I think I just lost bragging rights to this blog. When people ask me what I’ve been doing lately, I tell them, oh, you know, looking for a job, writing my blog almost every day. Which would serve to indicate that I’ve been writing it every other day. Which was fairly true. Until The Dead Swan post.
I thought I’d better write another post as it’s been a day or two since then. Or more like four days!! One of the phrases we all come out with, especially as we get older is “Doesn’t time go so fast!” Usually in reference to how much a friend’s child has grown, having gone from nappies to after-school football, or the impending tenth anniversary of a wedding you attended which seemed like yesterday. Another common phrase, muttered by the older generation (including myself in that, anyone 30+ is, let’s face it getting old. Kids and teenagers and those twenty-somethings are just young and having fun), is “Life’s too short.”
It truly is. My nana died last year, my last remaining grandparent. She reached the grand old age of 83 but for her, life really was too short. I remember how she would tell me stories of her time in the WAFs during the war, how she left her husband with five young boys in the middle of the night, how she wishes she had learnt to drive. She was 68 when she suffered a heart attack, caused by smoking. But you know what, she gave up the evil weed, and when she was 70, took her second ever plane journey, having been put off planes by flying in one when she was very young, I’m guessing during the 40s or 50s, before the days of the in-flight movie.
So she went off on holiday with one of my uncles and his girlfriend. My Nana absolutely loved it. She wondered why she’d spent 70 years pottering around the UK on holidays. After that, she went on holidays abroad every year, with my mum and dad, my brother, Baz and me, with my uncles.
My nana was 80 when I told her that it was my dream to go and live in the United States, had always been my dream. Which happened to coincide with my cousin, Naomi, telling Nana that she was moving to Australia. Nana always used to say that it was us girls who used to write to her, she’d never hear anything from the boys. I felt sad that her two granddaughters were going to be living the other sides of the world.
But Nana told us both that we should do it. That she wishes she’d lived abroad. The way this country is going, if you can have a better life by moving to Australia or America, then do it.
So Naomi moved to Perth, Australia. I know it’s been extremely hard for her at times but she’s got a great new life for her and her two boys, of which my Nana would be proud.
In January 2010, I went to the States to study abroad for a semester, as part of my American Studies degree. I said goodbye to my Nana, see you when I get back, although there was a part of me that prayed that she would still be here.

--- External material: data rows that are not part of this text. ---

(* ===== verification/Sync.v ===== *)
(** * A pull synchronises the target table

    The statements of [Worker::pull] against a server that does what the
    PostgreSQL manual says: [render] writes the statements of [Sql], [answers] is
    what is assumed of the server, for the requests of one pull only, and the
    properties say that the table has the features of the source at the end. *)
From S2P Require Import Prelude Numbers StringUtils NullableValue Configuration Job.
From S2P Require Import LibPQ Connection Transaction PostGis Requests Gdal FieldConversion PullSource.
From S2P Require Import Pull PullSpec Calls Sql.

Section Sync.
Context {PQ : LibPQ} {GD : Gdal} {ST : SqlTypes} (have_pq : bool).

(** ** The layout of one pull *)
Record Layout := mkLayout {
  ly_layer : Layer;
  ly_source : Source;
  (** The name of the layer and the id of the job. *)
  ly_name : string;
  ly_id : string;
  ly_version : VersionTuple;
  ly_fields : FieldMap;
  ly_columns : Columns;
  ly_srid : Z;
  (** The expressions of the insert. *)
  ly_values : list string
}.
Context (ly : Layout).

#[local] Abbreviation layer := (ly_layer ly).
#[local] Abbreviation cols := (ly_columns ly).
#[local] Abbreviation schema := (target_table_schema layer).
#[local] Abbreviation name := (target_table_name layer).
Definition tempTableName : string := cat ["batyr_"; ly_id ly].
Definition insertStmtName : string := cat ["batyr_insert"; ly_id ly].

(** The layout is the one that the pull computes. *)
Record layout_ok : Prop := {
  ly_fields_ok : forall k f, ly_fields ly !! k = Some f -> field_name f = k /\ k <> "";
  ly_columns_ok : analyse_columns (ly_source ly) (ly_name ly) layer (ly_fields ly) = Ret cols;
  ly_srid_ok : geometryColumn cols = "" -> ly_srid ly = POSTGIS_NO_SRID_FOUND;
  ly_values_ok : insert_values (ly_source ly) (ly_fields ly) (ly_srid ly)
                   (getUndefinedSRIDValue (ly_version ly)) 1 (insertColumns cols) = Ret (ly_values ly)
}.
(** The rows that are left. *)
Lemma removal_rows rows_of configuration now job c p job' c' :
  removal_server rows_of -> committed_removal configuration now job c p job' c' ->
  exists p', pgconn c' = Some p' /\
    rows_of p' ≡ₚ List.filter (fun row => negb (matches row)) (rows_of p) /\
    counted (numDeleted job') (length (List.filter matches (rows_of p))) /\ status job' = FINISHED /\
    Forall (fun s => Forall (fun k => is_Some (fields !! k)) (ordered s).*1) sets.
Proof.
  intros Hrs [(layer & Hl & Ha & Hschema & Htable) Hsets Hc Hrun (new & Hsent & Hnew)].
  unfold removeByAttributes, get_job, gets, lift, mbind, M_bind in Hrun. cbn [fst] in Hrun.
  rewrite Hl, Ha in Hrun. cbn [negb] in Hrun.
  apply with_transaction_inv in Hrun as (res & t1 & t2 & u & t3 & H1 & H2 & H3 & ->).
  pose proof (rs_ends _ Hrs) as Hends.
  destruct (begin_observed rows_of rows_of [] _ _ _ _ Hc H1) as (p1 & Hs1 & Ht1 & Hsent1).
  unfold remove_body in H2. apply M_bind_inv in H2 as (j & [j0 t0] & [= <- <- <-] & H2).
  rewrite Hsets in H2. apply tx_inv in H2 as (z & t2' & H2 & H4).
  injection H4 as <- <-.
  destruct (delete_by_attributes_ran Hrs _ _ Hschema Htable _ _ _ _ H2 Hs1) as ([rows' ex'] & Hs' & He & Hr & Hf).
  cbn [fst snd] in *. subst ex'.
  unfold snap in Hs'. destruct (pgconn (connection t2')) as [p2|] eqn:Hp2; [|done]. injection Hs' as Hrows Hex.
  destruct (destroy_observed rows_of [] t2' u t3 p2) as [(more & Hm)|(p' & Hp' & Ht')]; try done.
  - by rewrite Hex.
  - destruct Hnew. destruct (le_sent (keeps_run _ _ _ _ _ _ _ (delete_by_attributes_tx _ _ _ _) H2))
      as (mid & exits & Hmid & _).
    rewrite Hm, Hmid, Hsent1, <- !app_assoc in Hsent. apply app_inv_head in Hsent as <-. set_solver.
  - exists p'. split; [done|]. rewrite Ht', Hrows, <- Ht1. by destruct Hr.
Qed.
(* ===== verification/Http.v ===== *)
(** * The HTTP interface: the handlers

    [src/server/error.h], [src/server/error.cpp] and the handlers of
    [src/server/http/].  Poco's request and response are the data that the
    handlers read from the one and set in the other; a handler is a call whose
    state is the job storage it can lock, if it still exists, and the response.
    Theorems about them are in [HttpSpec]. *)
From S2P Require Import Prelude NullableValue Configuration Json Job QuitableQueue JobStorage.

(** ** [Batyr::Error] *)
Record Error := mkError { err_message : string }.
Definition Error_new (msg : string) : Error := mkError msg.
Definition err_setMessage (m : string) (e : Error) : Error := mkError m.
Definition getMessage (e : Error) : string := err_message e.
Definition Error_toJsonValue (e : Error) : value :=
  AddMember "message" (toValue (err_message e)) (VObject []).
(** [operator<<(std::ostream &, const Error &)]. *)
Definition error_text (e : Error) : result string := stringify (Error_toJsonValue e).

(** ** Requests and responses *)
Inductive HTTPStatus :=
  | HTTP_OK | HTTP_NOT_MODIFIED | HTTP_BAD_REQUEST | HTTP_NOT_FOUND | HTTP_INTERNAL_SERVER_ERROR.

Record Request := mkRequest {
  method : string;
  uri : string;
  req_headers : gmap string string;
  req_body : string
}.

(** What a handler has set; [body] is [None] until [send()], and holds what went
    to the stream after it. *)
Record Response := mkResponse {
  resp_status : HTTPStatus;
  reason : string;
  headers : gmap string string;
  body : option string
}.

(** A response that nothing was set in. *)
Definition Response_new : Response := mkResponse HTTP_OK "OK" ∅ None.

Record HttpState := mkHttp { jobs : option JobStorage; resp : Response }.

Abbreviation H := (M HttpState).

Definition on_resp (f : Response -> Response) : H unit :=
  modify (fun st => mkHttp (jobs st) (f (resp st))).

Definition set_status (s : HTTPStatus) : H unit :=
  on_resp (fun r => mkResponse s (reason r) (headers r) (body r)).
Definition set_reason (s : string) : H unit :=
  on_resp (fun r => mkResponse (resp_status r) s (headers r) (body r)).
Definition set_header (n v : string) : H unit :=
  on_resp (fun r => mkResponse (resp_status r) (reason r) (<[n := v]> (headers r)) (body r)).
Definition set_content_type (v : string) : H unit := set_header "Content-Type" v.
(** [resp.send()] and the writes to its stream. *)
Definition send (text : string) : H unit :=
  on_resp (fun r => mkResponse (resp_status r) (reason r) (headers r) (Some text)).

(** [if (auto s = jobs.lock()) ... else ...]: [None] when the storage is gone. *)
Definition with_jobs {A} (m : M JobStorage A) : H (option A) := fun st =>
  match jobs st with
  | None => (Ret None, st)
  | Some s =>
    let '(r, s') := m s in
    let st' := mkHttp (Some s') (resp st) in
    match r with
    | Ret a => (Ret (Some a), st')
    | Throw e => (Throw e, st')
    | Terminated => (Terminated, st')
    end
  end.

(** [std::make_shared<Job>] together with the copy of the pointer into the
    storage: the job lives at an address that no other job has. *)
Definition new_job (j : Job) : M JobStorage JobPtr := fun s =>
  let p := fresh (dom (heap s)) in (Ret p, update_job p j s).

Section Handlers.
(** [VERSION_FULL] and [VERSION_GIT_FULL]: the build writes them into
    [config.h]. *)
Context (version_full version_git_full : string).
(** The order of the map of jobs. *)
Context (iteration : gmap string JobPtr -> list (string * JobPtr)).
Context (configuration : Configuration).

Definition APP_NAME_SERVER : string := "batyrd".
Definition APP_NAME_SERVER_FULL : string := cat [APP_NAME_SERVER; " v"; version_full].

Definition prepareResponse : H unit := set_header "Server" APP_NAME_SERVER_FULL.

Definition prepareApiResponse : H unit :=
  _ ← prepareResponse;
  _ ← set_content_type "application/json";
  _ ← set_header "Cache-Control" "no-cache";
  if negb (is_empty (access_control_allow_origin configuration)) then
    set_header "Access-Control-Allow-Origin" (access_control_allow_origin configuration)
  else mret tt.

(** The blocks that end a request early: status, reason and an [Error]. *)
Definition send_error (s : HTTPStatus) (r msg : string) : H unit :=
  _ ← set_status s;
  _ ← set_reason r;
  text ← lift (error_text (Error_new msg));
  send text.

(** [handleRequest] of the two handlers that take jobs, which differ in the
    type of the job only; [uuid] and [now] are what its constructor draws. *)
Definition post_job (jobtype : JobType) (uuid : string) (now : Z) (req : Request) : H unit :=
  _ ← prepareApiResponse;
  if negb (String.eqb (method req) "POST") then
    send_error HTTP_BAD_REQUEST "Bad Request" "Only POST requests are supported"
  else
    let '(parsed, job) := fromString (req_body req) (Job_new jobtype uuid now) in
    match parsed with
    | Terminated => terminate
    | Throw e => send_error HTTP_BAD_REQUEST "Bad Request" (what e)
    | Ret _ =>
      match getLayer configuration (layerName job) with
      | Terminated => terminate
      | Throw (ConfigurationError _) =>
        send_error HTTP_NOT_FOUND "Not Found"
          (cat ["Layer "; quoted (layerName job); " does not exist"])
      | Throw e => throw e
      | Ret _ =>
        pushed ← with_jobs (p ← new_job job; _ ← storage_push p; deref p);
        match pushed with
        | None =>
          send_error HTTP_INTERNAL_SERVER_ERROR "Internal Server Error"
            "Could not get a lock on jobstorage"
        | Some job =>
          _ ← set_status HTTP_OK;
          text ← lift (job_text job);
          send text
        end
      end
    end.

Definition PullHandler_handleRequest : string -> Z -> Request -> H unit := post_job PULL.
Definition RemoveByAttributesHandler_handleRequest : string -> Z -> Request -> H unit :=
  post_job REMOVE_BY_ATTRIBUTES.

(** The [try] block of [GetJobHandler]: only [std::out_of_range] is caught. *)
Definition find_job (jobId : string) : M JobStorage (option value) :=
  try_catch (p ← getJob jobId; job ← deref p; mret (Some (toJsonValue job)))
    (fun e => match e with OutOfRange _ => mret None | _ => throw e end).

Definition GetJobHandler_handleRequest (jobId : string) : H unit :=
  _ ← prepareApiResponse;
  _ ← set_status HTTP_OK;
  found ← with_jobs (find_job jobId);
  doc ← match found with
        | Some (Some doc) => mret doc
        | _ =>
          _ ← set_reason "Not Found";
          _ ← set_status HTTP_NOT_FOUND;
          mret (Error_toJsonValue (Error_new (cat ["No job with the id "; jobId; " exists."])))
        end;
  text ← lift (stringify doc);
  send text.

(** The loop over the ordered jobs. *)
Fixpoint job_values (l : list JobPtr) : M JobStorage (list value) :=
  match l with
  | [] => mret []
  | p :: l' => job ← deref p; vs ← job_values l'; mret (toJsonValue job :: vs)
  end.

Definition JobListHandler_handleRequest : H unit :=
  _ ← prepareApiResponse;
  _ ← set_status HTTP_OK;
  let doc := AddMember "maxAgeDoneJobsSeconds" (VInt (max_age_done_jobs configuration)) (VObject []) in
  vJobs ← with_jobs (jobsVec ← getOrderedJobs iteration; job_values jobsVec);
  text ← lift (stringify (AddMember "jobs" (VArray (default [] vJobs)) doc));
  send text.

Definition layer_value (layer : Layer) : value :=
  AddMember "description" (toValue (description layer))
    (AddMember "name" (toValue (name layer)) (VObject [])).

Definition LayerListHandler_handleRequest : H unit :=
  _ ← prepareApiResponse;
  _ ← set_status HTTP_OK;
  let vLayers := VArray (layer_value <$> getOrderedLayers configuration) in
  text ← lift (stringify (AddMember "layers" vLayers (VObject [])));
  send text.

(** The four counters, or a question mark for each. *)
Definition stats_members (jobStats : option JobStats) (doc : value) : value :=
  let count (f : JobStats -> Z) :=
    match jobStats with Some st => VInt (f st) | None => VString "?" end in
  AddMember "numFinishedJobs" (count numFinishedJobs)
    (AddMember "numInProcessJobs" (count numInProcessJobs)
      (AddMember "numFailedJobs" (count numFailedJobs)
        (AddMember "numQueuedJobs" (count numQueuedJobs) doc))).

Definition StatusHandler_handleRequest : H unit :=
  _ ← prepareApiResponse;
  _ ← set_status HTTP_OK;
  let doc := AddMember "appName" (VString APP_NAME_SERVER) (VObject []) in
  let doc := AddMember "appVersion" (VString (c_str version_full)) doc in
  let doc := AddMember "appGitVersion" (VString (c_str version_git_full)) doc in
  let doc := AddMember "numLayers" (VInt (getLayerCount configuration)) doc in
  jobStats ← with_jobs (getStats iteration);
  let doc := stats_members jobStats doc in
  let doc := AddMember "numWorkers" (VInt (num_worker_threads configuration)) doc in
  text ← lift (stringify doc);
  send text.

Definition NotFoundHandler_handleRequest (req : Request) : H unit :=
  _ ← prepareResponse;
  _ ← set_status HTTP_NOT_FOUND;
  _ ← set_content_type "text/plain";
  _ ← set_reason "Not Found";
  send (cat ["Endpoint "; uri req; " not found"]).

(** [BufferHandler]: the members its constructor sets. *)
Record Buffer := mkBuffer {
  contentType : string;
  etag : string;
  buffer : string;
  bufferLen : nat
}.

Definition BufferHandler_handleRequest (b : Buffer) (req : Request) : H unit :=
  _ ← prepareResponse;
  _ ← set_header "ETag" (etag b);
  _ ← set_header "Cache-Control" "max-age=300, private";
  if String.eqb (default "" (req_headers req !! "If-None-Match")) (etag b) then
    _ ← set_status HTTP_NOT_MODIFIED;
    _ ← set_reason "Not Modified";
    send ""
  else
    _ ← set_status HTTP_OK;
    _ ← set_content_type (contentType b);
    _ ← set_header "Content-Length" (to_string (Z.of_nat (bufferLen b)));
    send (String.substring 0 (bufferLen b) (buffer b)).

(** ** [HTTPRequestHandlerFactory]

    An entry of the table [resources] that the build generates; [None] without
    [ENABLE_HTTP_WEB_GUI]. *)
Record resource_info := mkResource {
  filename : string;
  resource_etag : string;
  mimetype : string;
  data : string;
  size_in_bytes : nat
}.

Definition normalizeUri (uri : string) : result string :=
  let pos_end := len uri in
  if decide (0 < pos_end)%Z then
    let pos_start := find_first_not_of uri "./" 0 in
    let pos_start := if decide (pos_start = npos) then 1%Z else pos_start in
    let params_start := find_first_of uri "?" in
    let pos_end := if decide (params_start < pos_end)%Z then params_start else pos_end in
    substr uri pos_start (size_sub pos_end pos_start)
  else Ret "".

(** [s.compare(pos, n, t) == 0]. *)
Definition compare_eq (s : string) (pos n : Z) (t : string) : result bool :=
  if decide (len s < pos)%Z then Throw (OutOfRange "basic_string::compare")
  else sub ← substr s pos n; Ret (String.eqb sub t).

Inductive Handler :=
  | PullHandler
  | RemoveByAttributesHandler
  | JobListHandler
  | LayerListHandler
  | StatusHandler
  | GetJobHandler (jobId : string)
  | BufferHandler (b : Buffer)
  | NotFoundHandler.

Definition resource_matches (endpoint : string) (resource : resource_info) : bool :=
  String.eqb endpoint (filename resource) ||
  (is_empty endpoint && String.eqb "index.html" (filename resource)).

Definition resource_buffer (resource : resource_info) : Buffer :=
  mkBuffer (mimetype resource) (resource_etag resource) (data resource) (size_in_bytes resource).

(** The [while] over the resources. *)
Fixpoint find_resource (endpoint : string) (resources : list resource_info) : option resource_info :=
  match resources with
  | [] => None
  | resource :: l => if resource_matches endpoint resource then Some resource else find_resource endpoint l
  end.

Definition getJobPath : string := "api/v1/job/".

(** The branch of the single job; [None] goes on to the resources. *)
Definition job_endpoint (endpoint : string) : result (option string) :=
  is_path ← compare_eq endpoint 0 (len getJobPath) getJobPath;
  if is_path : bool then
    let posEndId := find_first_not_of endpoint "abcdef0123456789" (len getJobPath) in
    is_json ← compare_eq endpoint posEndId (size_sub (len endpoint) posEndId) ".json";
    if is_json && negb (bool_decide (posEndId = len getJobPath)) then
      jobId ← substr endpoint (len getJobPath) (size_sub posEndId (len getJobPath));
      Ret (Some jobId)
    else Ret None
  else Ret None.

Definition dispatch (resources : option (list resource_info)) (endpoint : string) : result Handler :=
  if String.eqb endpoint "api/v1/pull" then Ret PullHandler
  else if String.eqb endpoint "api/v1/remove-by-attributes" then Ret RemoveByAttributesHandler
  else if String.eqb endpoint "api/v1/jobs.json" then Ret JobListHandler
  else if String.eqb endpoint "api/v1/layers.json" then Ret LayerListHandler
  else if String.eqb endpoint "api/v1/status.json" then Ret StatusHandler
  else
    job ← job_endpoint endpoint;
    match job with
    | Some jobId => Ret (GetJobHandler jobId)
    | None =>
      match find_resource endpoint (default [] resources) with
      | Some resource => Ret (BufferHandler (resource_buffer resource))
      | None => Ret NotFoundHandler
      end
    end.

Definition createRequestHandler (resources : option (list resource_info)) (req : Request)
  : result Handler :=
  endpoint ← normalizeUri (uri req); dispatch resources endpoint.

(** The virtual call [handleRequest]. *)
Definition handleRequest (h : Handler) (uuid : string) (now : Z) (req : Request) : H unit :=
  match h with
  | PullHandler => PullHandler_handleRequest uuid now req
  | RemoveByAttributesHandler => RemoveByAttributesHandler_handleRequest uuid now req
  | JobListHandler => JobListHandler_handleRequest
  | LayerListHandler => LayerListHandler_handleRequest
  | StatusHandler => StatusHandler_handleRequest
  | GetJobHandler jobId => GetJobHandler_handleRequest jobId
  | BufferHandler b => BufferHandler_handleRequest b req
  | NotFoundHandler => NotFoundHandler_handleRequest req
  end.

(** One request as the server of Poco handles it: the factory, then the
    handler. *)
Definition serve (resources : option (list resource_info)) (uuid : string) (now : Z) (req : Request)
  : H unit :=
  h ← lift (createRequestHandler resources req);
  handleRequest h uuid now req.
End Handlers.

In March, a few days after I returned from my Spring Break trip to New York and Boston, my Dad called me on Skype. My Nana had been in hospital since not long after I’d left for the US. But now she was being sent home, because there was nothing more they could do. Old age had finally caught up with my beloved Nana.

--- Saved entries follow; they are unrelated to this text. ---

(** What a worker does to its job: whether it has to wait for the database, the
    statistics it writes on the way, and how the job ends: as FINISHED with its
    statistics, or as FAILED with a message. *)
Record stats := mkStats { s_pulled : Z; s_created : Z; s_updated : Z; s_deleted : Z; s_ignored : Z }.
Inductive ending := Finishes (s : stats) | Fails (m : string).
Record work := mkWork { waits_for_db : bool; interim : list stats; ends : ending }.

Definition t_stats (p : JobPtr) (s : stats) : prog unit :=
  t_setStatistics p (s_pulled s) (s_created s) (s_updated s) (s_deleted s) (s_ignored s).
Fixpoint t_interim (p : JobPtr) (l : list stats) : prog unit :=
  match l with [] => Done tt | s :: l => _ ← t_stats p s; t_interim p l end.

(** The accesses of [Worker::run] to a job that it has taken; layer, filter and
    attribute sets are read by [pull] and [removeByAttributes]. *)
Definition t_process (p : JobPtr) (w : work) : prog unit :=
  _ ← t_setStatus p IN_PROCESS;
  _ ← (if waits_for_db w then t_setMessage p "Waiting to aquire a database connection" else Done tt);
  _ ← t_setMessage p "";
  ReadConst C_type p (fun type =>
  ReadConst C_layerName p (fun layerName =>
  ReadConst C_id p (fun id =>
  _ ← match type with
      | PULL => ReadConst C_filter p (fun _ => Done tt)
      | REMOVE_BY_ATTRIBUTES => ReadConst C_attributeSets p (fun _ => Done tt)
      end;
  _ ← t_interim p (interim w);
  match ends w with
  | Finishes s => _ ← t_setStatus p FINISHED; t_stats p s
  | Fails m => _ ← t_setStatus p FAILED; t_setMessage p m
  end))).

(** [Worker::run]: one work for every job it takes; the thread ends when
    [popWait] has none. *)
Fixpoint t_worker (works : list work) : prog unit :=
  match works with
  | [] => Done tt
  | w :: works =>
    job ← t_popNoWait;
    job ← match job with Some p => Done (Some p) | None => t_popWait end;
    match job with
    | None => Done tt
    | Some p => _ ← t_process p w; t_worker works
    end
  end.

Fixpoint t_show (l : list JobPtr) : prog (list value) :=
  match l with [] => Done [] | p :: l => v ← t_toJsonValue p; vs ← t_show l; Done (v :: vs) end.

(** The handlers, as far as they use the storage: of a request for a new job,
    [job] being what [Job::fromString] and [setId] made of it, for a single job,
    for the list of the jobs, and for the page with the numbers of jobs. *)
Definition t_post (job : Job) : prog unit :=
  NewJob job (fun p => _ ← t_storage_push p; _ ← t_toJsonValue p; Done tt).
Definition t_get (jobId : string) : prog unit :=
  found ← t_getJob jobId;
  match found with Ret p => _ ← t_toJsonValue p; Done tt | _ => Done tt end.
Definition t_list : prog unit := l ← t_getOrderedJobs; _ ← t_show l; Done tt.
Definition t_statusPage : prog unit := _ ← t_getStats; Done tt.

(** The threads of the server: handlers, workers, the cleanup thread, and
    [Broker::stop]. *)
Inductive role :=
  | Posts (job : Job) | Gets (jobId : string) | Lists | ShowsStatus
  | Works (works : list work) | Cleans (maxAgeDoneJobs : Z) (passes : nat) | Quits.

Definition code (r : role) : prog unit :=
  match r with
  | Posts job => t_post job
  | Gets jobId => t_get jobId
  | Lists => t_list
  | ShowsStatus => t_statusPage
  | Works works => t_worker works
  | Cleans maxAgeDoneJobs passes => t_cleaner maxAgeDoneJobs passes
  | Quits => t_quit
  end.
End Iteration.

(** ** Every thread is safe *)
Section SafeCode.
Context (loose : location -> bool) (crash : bool).

Abbreviation safe := (safe loose crash).

(** The rule for code that owns nothing, needs the jobs [V] and ends without
    ownership with a value in [P]. *)
Definition safe_code {A} (V : gset JobPtr) (P : A -> gset JobPtr -> Prop) (p : prog A) : Prop :=
  forall V', V ⊆ V' -> safe p V' Free (fun a W h => h = Free /\ V' ⊆ W /\ P a W).

Definition anything {A} (_ : A) (_ : gset JobPtr) : Prop := True.

Lemma safe_code_done {A} V P (a : A) : (forall W, V ⊆ W -> P a W) -> safe_code V P (Done a).
Proof. intros H V' HV. cbn. auto. Qed.

Lemma safe_code_bind {A B} V P P' (p : prog A) (f : A -> prog B) :
  safe_code V P p -> (forall a W, V ⊆ W -> P a W -> safe_code W P' (f a)) -> safe_code V P' (p ≫= f).
Proof.
  intros Hp Hf V' HV. apply safe_bind. eapply safe_weaken; [|by apply Hp].
  intros a W h HW (-> & _ & Ha). eapply safe_weaken; [|by apply (Hf a W); [etrans|..]].
  intros b W' h HW' (-> & _ & Hb). split; [done|]. split; [by etrans|done].
Qed.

The first thing I did was to book a flight home. For me there was no choice in the matter, I had to see her, to say a proper goodbye.
I got on the train at Huntingdon, and spent the next six and a half hours on the railroad to New York. As I took the Subway to JFK, I started to scribble down ideas in my notebook, for a TV show. The plot, character names, the setting.
When I returned home to Lincolnshire, my dad took my over to see Nana. She was so frail, I had never seen her like that. She couldn’t really talk too much, although I could see in her eyes that she was still taking things in.
So I talked to her. I told her about Juniata College, my new friends, my Spring Break trip. I told her about the literature classes I was taking, about my favourite class, Women and Literature. I told her, “I know what I want to do with my life now, Nana. I want to be a writer.”
She smiled, and said, “I always wanted to be a writer.”
The tears which have been building as I’ve been writing this are now flowing. I miss her so much. It’s been almost a year since her passing. I know she’s up there, looking down on me and my cousins, my dad, my mum, my uncles. My brother, Baz and Emma, expecting their first baby.
Life really is too short. I always thought my Nana would be there forever. Even if she couldn’t always remember what she did yesterday, she could tell me what she was doing in June 1954, April 1965, December 1973. As though it was yesterday.
For all those who think I’m crazy, giving up my job, suspending my studies, travelling halfway across the world to see a band play then not even staying for the gig…you’re right. Iamcrazy. But I have 50 years until I reach the age my Nana was when she died. I guarantee you, when she was 33, she had so many plans and things she wanted to do with her life. Some of which were still just dreams, even in her old age.
I’ve already had 33 years of my life. Although I may not be where I want to be, doing what I want to be doing, not a day has been wasted; everything has brought me to the place I am now. Uncertain of anything except that I want to be a writer. Just like my Nana wanted to be a writer. So I’m going to follow my dream, no matter how hard. Not just for me. But for my Nana too.